Cath Hassell from ech2o consultants explains what rainwater harvesting is, why it's useful and how to get started.
If you haven't heard our first podcast interview with Cath on the topic of saving water, check that one out first!
Interview with Cath Hassell
Rainwater harvesting is just one way of stopping rainwater from getting into our drains and sewers.
If the house is in a city and rainwater is going into a combined sewer, then there will be more waste water to treat and there may be times when water treatment plants can't cope and so the water spills out into local rivers or the sea.
Keeping rain out of the stormwater stream reduces the likelihood of this occurring.
What is Rainwater Harvesting?
Rainwater harvesting is collecting rainwater that falls on the roof of a building. It's taken from the roof because this is usually the cleanest water. This water is then stored outside but it can be used back in the building (for flushing the toilets, cleaning purposes, in washing machines, etc.) or it can be used outside the building for gardening.
Water is Stored Underground Because It's Heavy
There are two main reasons why water is stored underground:
1. It's heavy and therefore it does not want to be kept high up on top of a roof
2. The water will be cool if stored underground reducing the risk of bacteria
Water tanks can take up quite a lot of space so this might be another reason why it's best to locate them underground.
Setting Up Rainwater Harvesting is Easier for New Build
In a new build house there is already going to be earth-moving equipment on site and so it becomes cheaper to dig a big hole.
While it can be done in a retrofit situation, the initial set-up may cost more. There may also be issues such as no access to the back of a house (in a terrace, for example).
Rainwater is Not Fit For Drinking or Bathing
Astonishingly, in the UK, rainwater is actually given the same classification as water that has been swept from abattoir floors or contaminated with nuclear waste. For this reason there needs to be different pipework which runs to domestic taps, than for that which runs to toilets, washing machines etc.
An Air Gap is Required to Prevent Water From Syphoning Back Into The Pipework
The air gap is basically the space in between where the water can’t touch the taps. If a sink was overfilled the water would go down through the overflow or spill onto the floor and there would be no risk of the potentially dirty bathing water from re-entering the mains system through the taps.

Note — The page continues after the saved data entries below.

(* ===== verification/Kernel.v ===== *)
(** * Kernel: the tasks of the POSIX layer and the state they share

    The data of posix_syscall.h: the tasks ([PosixSyscall] objects with the
    flag word of their [vm]), the thread groups, process groups and sessions,
    the terminals, the shared per-process state with its fd table, and the
    futex table of futex.cpp, as one record [Kernel].  Objects the code shares
    through [shared_ptr] are entries of maps, their keys are the pointers; a
    [weak_ptr] to a vm is its task id, and locking it succeeds while the task
    is in [tasks].  [std::unordered_map] iterates in an unspecified order: the
    order of a table is a parameter ([HashOrder]), required only to list every
    key once.  [signal_actions] is an unchecked array: an index past its end
    is undefined behaviour, which the trace records ([EvOutOfBounds]).

    [World] is the state of one handler: the kernel and the task it serves.
    [kernel_op] runs a kernel function from the handler: the flag word of the
    own [vm] is the one the kernel sees.

    Main results: what the elementary updates keep, the signal queue against
    its list specification. *)

From S2P Require Import Prelude HostMem AddrSpace Isa Vm.
From Stdlib Require Import Lia.
From stdpp Require Import base numbers list gmap strings option fin_maps fin_sets.

Open Scope Z_scope.
Open Scope vm_scope.

(** ** Data *)

(** [struct SigEvent]. *)
Record SigEvent := mkev { ev_sig : Z; ev_sender : Z; ev_code : Z; ev_status : Z; ev_value : Z }.

#[export] Instance SigEvent_eq_dec : EqDecision SigEvent.
Proof. solve_decision. Defined.

(** [struct signal_action]. *)
Record signal_action := mkact { a_handler : Z; a_mask : Z; a_flags : Z }.

(** [struct GuestTty]; [owner_] is a session; [ptn] is -1 or the number of the
    host's pty. *)
Record GuestTty := mktty { fg_pgrp : Z; tty_owner : option Z; ptn : Z }.

(** [struct Session]: its id and its controlling terminal. *)
Record Session := mksession { sid : Z; ctty : option Z }.

(** [struct ProcessGroup]; the session is a key of [sessions]. *)
Record ProcessGroup := mkpgrp { pgid : Z; pg_session : Z }.

(** The classes derived from [Fd], as far as the kernel tells them apart. *)
Inductive FdKind :=
| KHost  (** [HostFd] *)
| KDev (tty : option Z) (token : option Z)  (** [DevFd]: terminal, master token *)
| KSignal (mask : Z) (sent : list SigEvent)  (** [SignalFd]: mask, events written to its pipe *)
| KProc (data : string) (pos : Z)  (** [ProcFile]: snapshot, read position *)
| KDir (entries : list (string * Z)) (idx : Z).  (** [VirtualDir]: names with [d_type], cursor *)

Record Fd := mkfd { host_fd : Z; cloexec : bool; f_path : string; f_kind : FdKind }.

(** [struct SharedState]; [fds] holds keys of [files]. *)
Record SharedState := mkshared {
  signal_actions : list signal_action;
  ps_umask : Z;
  fds : gmap Z Z;
  cwd : string;
  root : string;
  exe_path : string
}.

(** [struct ThreadGroup]. *)
Record ThreadGroup := mktg {
  tgid : Z;
  ppid : Z;
  live_threads : Z;
  exited : bool;
  exit_code : Z;
  stopped : bool;
  stop_sig : Z;
  stop_reported : bool;
  waiters : list Z;
  threads : list Z
}.

(** A [PosixSyscall] and the flag word of its vm; [t_host] says that [tid] is
    not 0: the host thread runs. *)
Record Task := mktask {
  t_flags : Z;
  sigmask : Z;
  pending_signals : list SigEvent;
  t_host : bool;
  tid_address_ : Z;
  t_tg : Z;
  t_ps : Z;
  t_pgrp : ProcessGroup;
  t_session : Z;
  comm_ : string
}.

(** What a kernel operation makes other host threads do. *)
Inductive event :=
| EvWake (pid : Z) (external : bool)  (** [vm::wakeup] *)
| EvKick (pid : Z)  (** [pthread_kill(tid, SIGUSR1)] *)
| EvOutOfBounds (sig : Z)  (** [signal_actions] indexed past its end: undefined behaviour *)
| EvNull  (** a null pointer was dereferenced: undefined behaviour *)
| EvHost.  (** a call of the host whose answer may differ the next time *)

#[export] Instance event_eq_dec : EqDecision event.
Proof. solve_decision. Defined.

Record Kernel := mkkernel {
  tasks : gmap Z Task;
  pid_map : gset Z;
  tgs : gmap Z ThreadGroup;
  shared : gmap Z SharedState;
  sessions : gmap Z Session;
  ttys : gmap Z GuestTty;
  files : gmap Z Fd;
  futexes : gmap (Z * Z) (list Z);
  ptmx_registry : gmap Z Z;  (** number of a pty, its terminal *)
  trace : list event
}.

(** ** Updates *)

Definition set_t_flags x (t : Task) : Task :=
  mktask x (sigmask t) (pending_signals t) (t_host t) (tid_address_ t) (t_tg t) (t_ps t) (t_pgrp t) (t_session t) (comm_ t).
Definition set_sigmask x (t : Task) : Task :=
  mktask (t_flags t) x (pending_signals t) (t_host t) (tid_address_ t) (t_tg t) (t_ps t) (t_pgrp t) (t_session t) (comm_ t).
Definition set_pending x (t : Task) : Task :=
  mktask (t_flags t) (sigmask t) x (t_host t) (tid_address_ t) (t_tg t) (t_ps t) (t_pgrp t) (t_session t) (comm_ t).
Definition set_tid_addr x (t : Task) : Task :=
  mktask (t_flags t) (sigmask t) (pending_signals t) (t_host t) x (t_tg t) (t_ps t) (t_pgrp t) (t_session t) (comm_ t).
Definition set_pgrp x (t : Task) : Task :=
  mktask (t_flags t) (sigmask t) (pending_signals t) (t_host t) (tid_address_ t) (t_tg t) (t_ps t) x (t_session t) (comm_ t).
Definition set_session x (t : Task) : Task :=
  mktask (t_flags t) (sigmask t) (pending_signals t) (t_host t) (tid_address_ t) (t_tg t) (t_ps t) (t_pgrp t) x (comm_ t).
Definition set_comm x (t : Task) : Task :=
  mktask (t_flags t) (sigmask t) (pending_signals t) (t_host t) (tid_address_ t) (t_tg t) (t_ps t) (t_pgrp t) (t_session t) x.

Definition set_ppid x (g : ThreadGroup) : ThreadGroup :=
  mktg (tgid g) x (live_threads g) (exited g) (exit_code g) (stopped g) (stop_sig g) (stop_reported g) (waiters g) (threads g).
Definition set_live x (g : ThreadGroup) : ThreadGroup :=
  mktg (tgid g) (ppid g) x (exited g) (exit_code g) (stopped g) (stop_sig g) (stop_reported g) (waiters g) (threads g).
Definition set_exited x (g : ThreadGroup) : ThreadGroup :=
  mktg (tgid g) (ppid g) (live_threads g) x (exit_code g) (stopped g) (stop_sig g) (stop_reported g) (waiters g) (threads g).
Definition set_exit_code x (g : ThreadGroup) : ThreadGroup :=
  mktg (tgid g) (ppid g) (live_threads g) (exited g) x (stopped g) (stop_sig g) (stop_reported g) (waiters g) (threads g).
Definition set_stopped x (g : ThreadGroup) : ThreadGroup :=
  mktg (tgid g) (ppid g) (live_threads g) (exited g) (exit_code g) x (stop_sig g) (stop_reported g) (waiters g) (threads g).
Definition set_stop_sig x (g : ThreadGroup) : ThreadGroup :=
  mktg (tgid g) (ppid g) (live_threads g) (exited g) (exit_code g) (stopped g) x (stop_reported g) (waiters g) (threads g).
Definition set_reported x (g : ThreadGroup) : ThreadGroup :=
  mktg (tgid g) (ppid g) (live_threads g) (exited g) (exit_code g) (stopped g) (stop_sig g) x (waiters g) (threads g).
Definition set_waiters x (g : ThreadGroup) : ThreadGroup :=
  mktg (tgid g) (ppid g) (live_threads g) (exited g) (exit_code g) (stopped g) (stop_sig g) (stop_reported g) x (threads g).

Definition set_tasks x (k : Kernel) : Kernel :=
  mkkernel x (pid_map k) (tgs k) (shared k) (sessions k) (ttys k) (files k) (futexes k) (ptmx_registry k) (trace k).
Definition set_pid_map x (k : Kernel) : Kernel :=
  mkkernel (tasks k) x (tgs k) (shared k) (sessions k) (ttys k) (files k) (futexes k) (ptmx_registry k) (trace k).
Definition set_tgs x (k : Kernel) : Kernel :=
  mkkernel (tasks k) (pid_map k) x (shared k) (sessions k) (ttys k) (files k) (futexes k) (ptmx_registry k) (trace k).
Definition set_shared x (k : Kernel) : Kernel :=
  mkkernel (tasks k) (pid_map k) (tgs k) x (sessions k) (ttys k) (files k) (futexes k) (ptmx_registry k) (trace k).
Definition set_sessions x (k : Kernel) : Kernel :=
  mkkernel (tasks k) (pid_map k) (tgs k) (shared k) x (ttys k) (files k) (futexes k) (ptmx_registry k) (trace k).
Definition set_ttys x (k : Kernel) : Kernel :=
  mkkernel (tasks k) (pid_map k) (tgs k) (shared k) (sessions k) x (files k) (futexes k) (ptmx_registry k) (trace k).
Definition set_files x (k : Kernel) : Kernel :=
  mkkernel (tasks k) (pid_map k) (tgs k) (shared k) (sessions k) (ttys k) x (futexes k) (ptmx_registry k) (trace k).
Definition set_futexes x (k : Kernel) : Kernel :=
  mkkernel (tasks k) (pid_map k) (tgs k) (shared k) (sessions k) (ttys k) (files k) x (ptmx_registry k) (trace k).
Definition set_ptmx x (k : Kernel) : Kernel :=
  mkkernel (tasks k) (pid_map k) (tgs k) (shared k) (sessions k) (ttys k) (files k) (futexes k) x (trace k).
Definition emit (e : event) (k : Kernel) : Kernel :=
  mkkernel (tasks k) (pid_map k) (tgs k) (shared k) (sessions k) (ttys k) (files k) (futexes k) (ptmx_registry k) (trace k ++ [e]).

(** Changing one task, thread group or open file. *)
Definition upd_task (pid : Z) (f : Task -> Task) (k : Kernel) : Kernel := set_tasks (alter f pid (tasks k)) k.
Definition upd_tg (g : Z) (f : ThreadGroup -> ThreadGroup) (k : Kernel) : Kernel := set_tgs (alter f g (tgs k)) k.
Definition upd_file (i : Z) (f : Fd -> Fd) (k : Kernel) : Kernel := set_files (alter f i (files k)) k.

Definition task_set_flags (pid mask : Z) : Kernel -> Kernel :=
  upd_task pid (fun t => set_t_flags (Z.lor (t_flags t) mask) t).
Definition task_clear_flags (pid mask : Z) : Kernel -> Kernel :=
  upd_task pid (fun t => set_t_flags (andnot (t_flags t) mask) t).

(** [vm::wakeup] of another task. *)
Definition task_wakeup (pid : Z) (clear_blocked : bool) (k : Kernel) : Kernel :=
  emit (EvWake pid clear_blocked) (if clear_blocked then task_clear_flags pid VM_BLOCKED k else k).

(** [find_task]: the task table is guarded by [pid_map_mutex]. *)
Definition find_task (k : Kernel) (pid : Z) : option Task :=
  if decide (pid ∈ pid_map k) then tasks k !! pid else None.

(** [weak_ptr::lock] on the members of a list, in order. *)
Definition live_of (k : Kernel) (l : list Z) : list Z := filter (fun p => is_Some (tasks k !! p)) l.

(** The thread group, shared state and signal actions of a task. *)
Definition group_of (k : Kernel) (t : Task) : option ThreadGroup := tgs k !! t_tg t.
Definition shared_of (k : Kernel) (t : Task) : option SharedState := shared k !! t_ps t.
Definition action_of (k : Kernel) (t : Task) (sig : Z) : option signal_action :=
  s ← shared_of k t; signal_actions s !! Z.to_nat sig.

(** Reading [ps->signal_actions[sig]]. *)
Definition read_action (t : Task) (sig : Z) (k : Kernel) : signal_action * Kernel :=
  match action_of k t sig with
  | Some a => (a, k)
  | None => (mkact 0 0 0, emit (EvOutOfBounds sig) k)
  end.

(** The order in which the hash tables keyed by task id and by fd are traversed. *)
Class HashOrder := {
  hash_order : gset Z -> list Z;
  hash_order_perm : forall s, hash_order s ≡ₚ elements s
}.

#[export] Instance key_order : HashOrder := {
  hash_order s := elements s;
  hash_order_perm s := Permutation_refl (elements s)
}.

(** ** The signal queue *)

Definition BPF_SIGNAL_QUE_SIZE : nat := 1024.

(** [SignalQueue::push], [pop], [empty]. *)
Definition push (q : list SigEvent) (e : SigEvent) : bool * list SigEvent :=
  if decide (BPF_SIGNAL_QUE_SIZE <= length q)%nat then (false, q) else (true, q ++ [e]).
Definition pop (q : list SigEvent) : option SigEvent * list SigEvent :=
  match q with [] => (None, []) | e :: r => (Some e, r) end.
Definition queue_empty (q : list SigEvent) : bool := match q with [] => true | _ => false end.

(** ** The handler's view *)

(** The state of the handler of task [w_self]; [w_obs] are the kernels the
    task finds when it returns from a wait. *)
Record World := mkworld { w_self : Z; w_kern : Kernel; w_obs : list Kernel }.

Definition self_flags (w : World) (f : Z) : Kernel := upd_task (w_self w) (set_t_flags f) (w_kern w).

Definition kernel_op {A} (f : Z -> Kernel -> A * Kernel) : M World A := fun v =>
  let self := w_self (sys v) in
  let '(a, k) := f self (self_flags (sys v) (flags v)) in
  Ok a (put_flags (default (flags v) (t_flags <$> tasks k !! self))
         (set_sys (mkworld self k (w_obs (sys v))) v)).

(** Reading the kernel, and the own task. *)
Definition kget {A} (f : Z -> Kernel -> A) : M World A := kernel_op (fun self k => (f self k, k)).
Definition kmod (f : Z -> Kernel -> Kernel) : M World unit := kernel_op (fun self k => (tt, f self k)).

(** [v->wait_for(timeout)]: the other threads run meanwhile. *)
Definition wait_forK (timeout : option (Z * Z)) : M World Z :=
  rc <- wait_for timeout ;;
  fun v => match w_obs (sys v) with
           | [] => Blocked v
           | k :: l => Ok rc (set_sys (mkworld (w_self (sys v)) k l) v)
           end.

(** [arg_s32]. *)
Definition arg_s32 (x : Z) : Z := s32 x.

(** [handler_is_default], [handler_is_ignored]. *)
Definition SIG_DFL : Z := 0.
Definition SIG_IGN : Z := 1.
Definition SIG_ERR : Z := 2 ^ 64 - 1.
Definition handler_is_default (h : Z) : bool := h =? SIG_DFL.
Definition handler_is_ignored (h : Z) : bool := h =? SIG_IGN.

(** ** Facts *)

Lemma tasks_upd_task pid f k p :
  tasks (upd_task pid f k) !! p = if decide (p = pid) then f <$> tasks k !! p else tasks k !! p.
Proof.
  unfold upd_task, set_tasks. cbn [tasks]. destruct (decide (p = pid)) as [->|Hne].
  - apply lookup_alter_eq.
  - by apply lookup_alter_ne.
Qed.

Lemma tgs_upd_tg g f k i :
  tgs (upd_tg g f k) !! i = if decide (i = g) then f <$> tgs k !! i else tgs k !! i.
Proof.
  unfold upd_tg, set_tgs. cbn [tgs]. destruct (decide (i = g)) as [->|Hne].
  - apply lookup_alter_eq.
  - by apply lookup_alter_ne.
Qed.

(** ** A concrete kernel

    Task 1 is init; tasks 2 and 3 are the threads of a child of it. *)

Definition demo_task (g s : Z) : Task := mktask 0 0 [] true 0 g g (mkpgrp g 1) s "demo".
Definition demo_group (g parent : Z) (ths : list Z) : ThreadGroup :=
  mktg g parent (Z.of_nat (length ths)) false (-1) false (-1) false [] ths.
Definition demo_shared : SharedState := mkshared (replicate 32 (mkact 0 0 0)) 0 ∅ "/" "/" "".

Definition demo_kernel : Kernel :=
  mkkernel {[1 := demo_task 1 1; 2 := demo_task 2 1; 3 := demo_task 2 1]} {[1; 2; 3]}
    {[1 := demo_group 1 0 [1]; 2 := demo_group 2 1 [2; 3]]} {[1 := demo_shared; 2 := demo_shared]}
    {[1 := mksession 1 None]} ∅ ∅ ∅ ∅ [].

A High Carbon Load Damages The Reputation of Rainwater Harvesting
The air gap does result in a loss of mains water pressure which can be overcome by pumping it to where it is needed, though using electrical pumping obviously does have a financial and carbon cost associated. The performance of the pumps can however be optimised by using particular valves.
A high carbon load is one of the arguments that gets used against rainwater harvesting, but Cath would welcome research to be carried out looking at how taking rainwater out of the stormwater stream impacts on the reduced carbon load of the sewers and sewage treatment plants by reducing pumping there.
Decisions About Rainwater Systems Can Influence The Designs of a New Building
Cath suggests that if you’re planning a green roof she would not recommend rainwater harvesting for use back in the building. This is because the water run-off from the green roof will be discoloured and residents of the building may start using bleaches and cleaning products to remove the staining to their toilet pans.
There is no reason why rainwater couldn’t be harvested by other areas of the building which do not have a green roof, and simply designed in with the gutters and downpipes.
A Calculation Determines The Size of The Required Rainwater Storage Tank
The storage tank holds approximately 5% of the anticipated rainwater that will be harvested in a year, which equates to around a 3 week supply. This is usually enough as the rain falls year round in the UK but there will still be some times where the tank will be too full or too empty. When empty the supply can be switched temporarily back to the mains, and when too full the overfill can be directed back towards the stormwater drains or into areas of garden that can cope with being inundated by water.
Cath Has a Kickstarter Project to Produce a Book Designed to Help Educate Children
A lot of Cath’s work is designing systems for schools. She has a Kickstarter project which will enable her to produce a book explaining about how the toilet systems work which she will be able to use when talking with the children.
The Storage Tanks Are Generally Either Made of GRP (Glass Reinforced Polyester) or Polyethylene
In the early days of rainwater harvesting the storage tanks tended to be made of concrete. Nowadays the two options are GRP (mostly for larger tanks) or poly (mostly for smaller tanks).
A life cycle analysis was carried out on the two by Judith Thornton (CAT, AECB) who found that poly tanks were far better in terms of overall carbon footprint.
Use Rainwater Harvesting Purely For The Garden if The Demand is Great Enough
Cath recommends that for a domestic situation where you have a large requirement for garden watering, that you just use the rainwater for that and do not try and bring it into the house. Her reasons for this are because of the extra pipework and pump (for the mains backup) that will be needed. An additional outdoor mains tap will provide extra if required.
If you’re harvesting rainwater purely for garden use then a different calculation for the storage tank is required. This reflects that as much water as possible will be collected during the non-growing months, in order to provide the best supply for the growing months.